When I think of what I want to do with my music as a singer I always think of that performance. There is something truly magical about making music in place where it all began. My dream is to sing opera and concerts in the venues they were originally meant to be performed in, and to feel that inspiration that the composers and original artists must have felt when they were singing and playing this music for the first time. I hope one day to inspire and move people in the same way I felt that night at La Scala in Italy.”

Danielle Smith

“I never expected to be a singer. I always loved to sing, but having braces in my late teens made singing awkward so I never considered lessons. From the age of 12, my passion was my job as a professional horse trainer, and my training in Tae-Kwon-Do. (I was, and still am, a 4th degree black belt.) Then at the age of 18, I had a serious knee injury and could neither ride nor train. Since I was “down for the count” anyway, I decided to have my wisdom teeth taken out. The dentist recommended light singing to recover from the surgery, so I joined a choir with my mother, and found a voice teacher. My voice teacher was at Westminster College, so I decided to attend. I could get a good liberal arts degree. it was close to the barn where my horse was, and music majors don’t have to take too many math and science classes. It seemed like a perfect solution. However, I didn’t realize how seriously Performance is taken. I was not accepted at first, so I set myself to prove that I could do it. I buried myself so deep in practicing that I ended up sending my horse home because I never found time to ride. I was thrown into a scene from Un Ballo in Maschera as a Jester and I was hooked.
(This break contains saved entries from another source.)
(* ===== verification/FeedProps.v ===== *)
(** * What the public feed and the workers guarantee

    The feed: what a client is given, that the text does not depend on the order
    of a hash map, and what costs a client its slot in the rate limiter.  The
    workers: a synchronisation mirrors Vault or changes nothing, and the cleanup
    removes only grants Vault no longer backs. *)

From S2P Require Import Prelude.
From S2P Require Import RustStr.
From S2P Require Import Net.
From S2P Require Import Libs.
From S2P Require Import LibsRef.
From S2P Require Import IpFilter.
From S2P Require Import Cache.
From S2P Require Import Crypto.
From S2P Require Import VaultClient.
From S2P Require Import DnsCache.
From S2P Require Import Http.
From S2P Require Import Config.
From S2P Require Import RateLimit.
From S2P Require Import Replay.
From S2P Require Import Db.
From S2P Require Import App.
From S2P Require Import Demo.
From S2P Require Import Auth.
From S2P Require Import ApiKeys.
From S2P Require Import ApiEndpoints.
From S2P Require Import Feed.
Import App.
#[local] Open Scope Z_scope.
#[local] Open Scope prog_scope.

Module FeedProps.

(** ** The order of lines *)

#[global] Instance line_le_trans : Transitive Feed.line_le.
Proof.
  unfold Feed.line_le. intros s. induction s as [|c s IH]; intros [|d t] [|e u]; simpl; try done.
  destruct (Ascii.eqb_spec c d) as [<-|Hcd].
  - destruct (Ascii.eqb_spec c e); [apply IH|done].
  - destruct (Ascii.eqb_spec d e) as [<-|Hde].
    + destruct (Ascii.eqb_spec c d); done.
    + rewrite !Z.ltb_lt. destruct (Ascii.eqb_spec c e) as [<-|]; rewrite ?Z.ltb_lt; lia.
Qed.

#[global] Instance line_le_total : Total Feed.line_le.
Proof.
  unfold Feed.line_le. intros s. induction s as [|c s IH]; intros [|d t]; simpl; auto.
  rewrite (Ascii.eqb_sym d c). destruct (Ascii.eqb_spec c d) as [|Hne]; [apply IH|].
  rewrite !Z.ltb_lt. destruct (Z.lt_trichotomy (Str.code c) (Str.code d)) as [|[H|]]; auto.
  by apply Str.code_inj in H.
Qed.

#[global] Instance line_le_anti : AntiSymm (=) Feed.line_le.
Proof.
  unfold Feed.line_le. intros s. induction s as [|c s IH]; intros [|d t]; simpl; try done.
  rewrite (Ascii.eqb_sym d c). destruct (Ascii.eqb_spec c d) as [<-|Hne].
  - intros. f_equal. by apply IH.
  - rewrite !Z.ltb_lt. lia.
Qed.

(** The sorted text is a function of the set of lines with their multiplicities. *)
Lemma sort_lines_perm ls ls' : ls ≡ₚ ls' -> Feed.sort_lines ls = Feed.sort_lines ls'.
Proof.
  intros Hp. apply (StronglySorted_unique Feed.line_le);
    [apply StronglySorted_merge_sort; apply _..|].
  unfold Feed.sort_lines.
  etrans; [apply merge_sort_Permutation|]. etrans; [exact Hp|]. symmetry. apply merge_sort_Permutation.
Qed.

Section feed.
Context {L : IpNetLib} {LL : IpNetLaws L} {C : CryptoLib} {Ch : ChronoLib} {CL : ChronoLaws Ch}.
Context (app : AppConfig).

(** The text of a feed, and with it its ETag, does not depend on the order in
    which the hash map of the cache is iterated. *)
Theorem feed_text_canonical raw raw' r b l :
  raw ≡ₚ raw' ->
  Feed.render (IpFilter.filter_and_aggregate raw r b l)
  = Feed.render (IpFilter.filter_and_aggregate raw' r b l) /\
  Feed.etag_of (Feed.render (IpFilter.filter_and_aggregate raw r b l))
  = Feed.etag_of (Feed.render (IpFilter.filter_and_aggregate raw' r b l)).
Proof.
  intros Hp. enough (Feed.render (IpFilter.filter_and_aggregate raw r b l)
    = Feed.render (IpFilter.filter_and_aggregate raw' r b l)) as -> by done.
  unfold Feed.render. rewrite !IpFilter.filtered_eq.
  erewrite sort_lines_perm; [done|]. apply fmap_Permutation, aggregate_perm.
  induction Hp; simpl; repeat case_match; eauto using Permutation.
Qed.

(** The addresses an endpoint may publish at [now]: those of a cached record seen
    within the retention window whose whole block lies outside the ranges the
    endpoint withholds. *)
Definition publishable (ep : Db.Endpoint) (now : Z) (c : Cache.IpCache) (a : IpAddr) : Prop :=
  exists k r, Cache.cached c (Db.e_id ep) !! k = Some r /\
    net_contains (Cache.cr_network r) a = true /\
    (0 < Db.e_max_age_seconds ep ->
     now - from_secs (Db.e_max_age_seconds ep) <= Cache.cr_last_seen_at r) /\
    forall a', ip_wf a' -> net_contains (Cache.cr_network r) a' = true ->
      IpFilter.withheld (Db.e_filter_rfc1918 ep) (Db.e_filter_bogons ep) (Db.e_filter_loopback ep) a'
      = false.

Lemma published_covers ep now c blocks a :
  Feed.published ep now c = Some blocks -> ip_wf a ->
  covered blocks a = true <-> publishable ep now c a.
Proof.
  unfold Feed.published. destruct (Cache.snapshot_within _ _ _ _) as [raw|] eqn:Hs; [|done].
  intros [= <-] Ha. rewrite IpFilter.filter_exact by done. unfold publishable.
  pose proof (Cache.snapshot_Some _ _ _ _ _ Hs) as Hraw. split.
  - intros (n & (k & r & Hk & <- & Hage)%Hraw & Hc & Hw). by exists k, r.
  - intros (k & r & Hk & Hc & Hage & Hw). exists (Cache.cr_network r).
    split_and!; [apply Hraw; eauto|done..].
Qed.

(** The client address a request is served for: at the first step, what the peer
    and the headers say in view of the proxies trusted then. *)
Definition client_seen (peer : IpAddr) (hdrs : Http.HeaderMap) (tr : list (Tick * World * World))
  (ip : IpAddr) : Prop :=
  exists t w w' rest, tr = (t, w, w') :: rest /\
    ip = Config.resolve_client_ip peer hdrs
           (Config.resolved (dns t) (Config.trusted_proxies (config app)) (dns_resolver w)).1.

Lemma client_ip_seen peer hdrs tr ip rest :
  exec (Middleware.client_ip_of app peer hdrs) tr ip -> client_seen peer hdrs (tr ++ rest) ip.
Proof.
  intros (t & w & -> & ->)%exec_step1. destruct (Config.resolved _ _ _) as [trusted d] eqn:Hr.
  exists t, w. do 2 eexists. split; [reflexivity|]. by rewrite Hr.
Qed.

Lemma client_seen_app peer hdrs tr tr' ip : client_seen peer hdrs tr ip -> client_seen peer hdrs (tr ++ tr') ip.
Proof. intros (t & w & w' & rest & -> & Hip). by exists t, w, w', (rest ++ tr'). Qed.

Lemma client_seen_det peer hdrs tr ip ip' :
  client_seen peer hdrs tr ip -> client_seen peer hdrs tr ip' -> ip' = ip.
Proof. intros (t & w & w1 & rest & -> & ->) (t' & w' & w1' & rest' & [= -> -> _ _] & ->). done. Qed.

(** What an answered request has gone through, step by step. *)
Lemma serve_feed_exec token peer hdrs tr r :
  exec (Feed.serve_feed app token peer hdrs) tr (Some (Ok r)) ->
  exists ip t1 w1 w1' ep id t2 w2 w2' blocks tr1 tr2,
    tr = tr1 ++ tr2 /\ client_seen peer hdrs tr1 ip /\ (t1, w1, w1') ∈ tr1 /\ (t2, w2, w2') ∈ tr1 /\
    Db.endpoints (db w1) !! id = Some ep /\ Db.e_token_secret ep = token /\
    (Keys.non_blank (Db.e_bound_ips ep) = None \/
     exists raw entries t w w', Keys.non_blank (Db.e_bound_ips ep) = Some raw /\
       Dns.parse_bound_ips raw = Ok entries /\ (t, w, w') ∈ tr1 /\
       (Dns.is_allowed (dns t) entries ip (dns_resolver w)).1 = true) /\
    Feed.published ep (wall t2) (ip_cache w2) = Some blocks /\
    exec (Feed.respond hdrs ip (Feed.render blocks)) tr2 (Ok r).
Proof.
  unfold Feed.serve_feed. intros (tra & ip & trb & -> & Hip & He)%exec_bind.
  apply exec_bind in He as (trc & found & trd & -> & Hq & He).
  destruct found as [[ep|]|e]; [|by apply exec_ret in He as [_ ?]..].
  apply exec_query_ok in Hq as (t1 & w1 & -> & Hep). symmetry in Hep.
  apply Db.find_one_Some in Hep as (Htok%bool_decide_eq_true & id & Hid).
  apply exec_bind in He as (tre & acc & trf & -> & Hacc & He).
  destruct acc as [[]|e]; [|by apply exec_ret in He as [_ ?]].
  apply exec_bind in He as (trg & blocks & trh & -> & (t2 & w2 & -> & Hb)%exec_step1 & He).
  cbn [fst] in Hb. destruct blocks as [blocks|]; [|by apply exec_ret in He as [_ ?]].
  apply exec_bind in He as (tri & r' & trj & -> & Hr & [-> [= <-]]%exec_ret).
  exists ip, t1, w1, (set_db w1 (db w1)), ep, id, t2, w2, w2, blocks,
    (tra ++ [(t1, w1, set_db w1 (db w1))] ++ tre ++ [(t2, w2, w2)]), tri.
  split_and!; [by rewrite app_nil_r, <- !app_assoc|by apply client_ip_seen|in_trace..|done|done| |done|done].
  unfold Feed.check_access in Hacc. destruct (Keys.non_blank _) as [raw|]; [right|by left].
  apply exec_bind_ok in Hacc as (? & entries & tr3 & -> & [-> Hp]%exec_ret & Hacc).
  apply exec_bind in Hacc as (? & ok & tr4 & -> & (t & w & -> & Hok)%exec_step1 & Hacc).
  destruct ok; [|by apply exec_ret in Hacc as [_ ?]]. apply exec_ret in Hacc as [-> _].
  exists raw, entries, t, w. eexists. split_and!; [done|by destruct (Dns.parse_bound_ips _); simplify_eq/=|in_trace|].
  by destruct (Dns.is_allowed _ _ _ _).
Qed.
“Now I am a Senior Vocal Performance major. I love performing. I cannot stop singing throughout the day. I wake up thinking about music and I stay awake at night practicing.
“I always loved training horses, and I was good at it, but it was always more of a job than a true passion. Singing is part of my soul and I am eternally thankful to my teachers for helping me discover that passion and talent was hiding inside me.

“I am grateful for all of the wonderful opportunities that continue to present themselves and I look forward to what lies ahead!”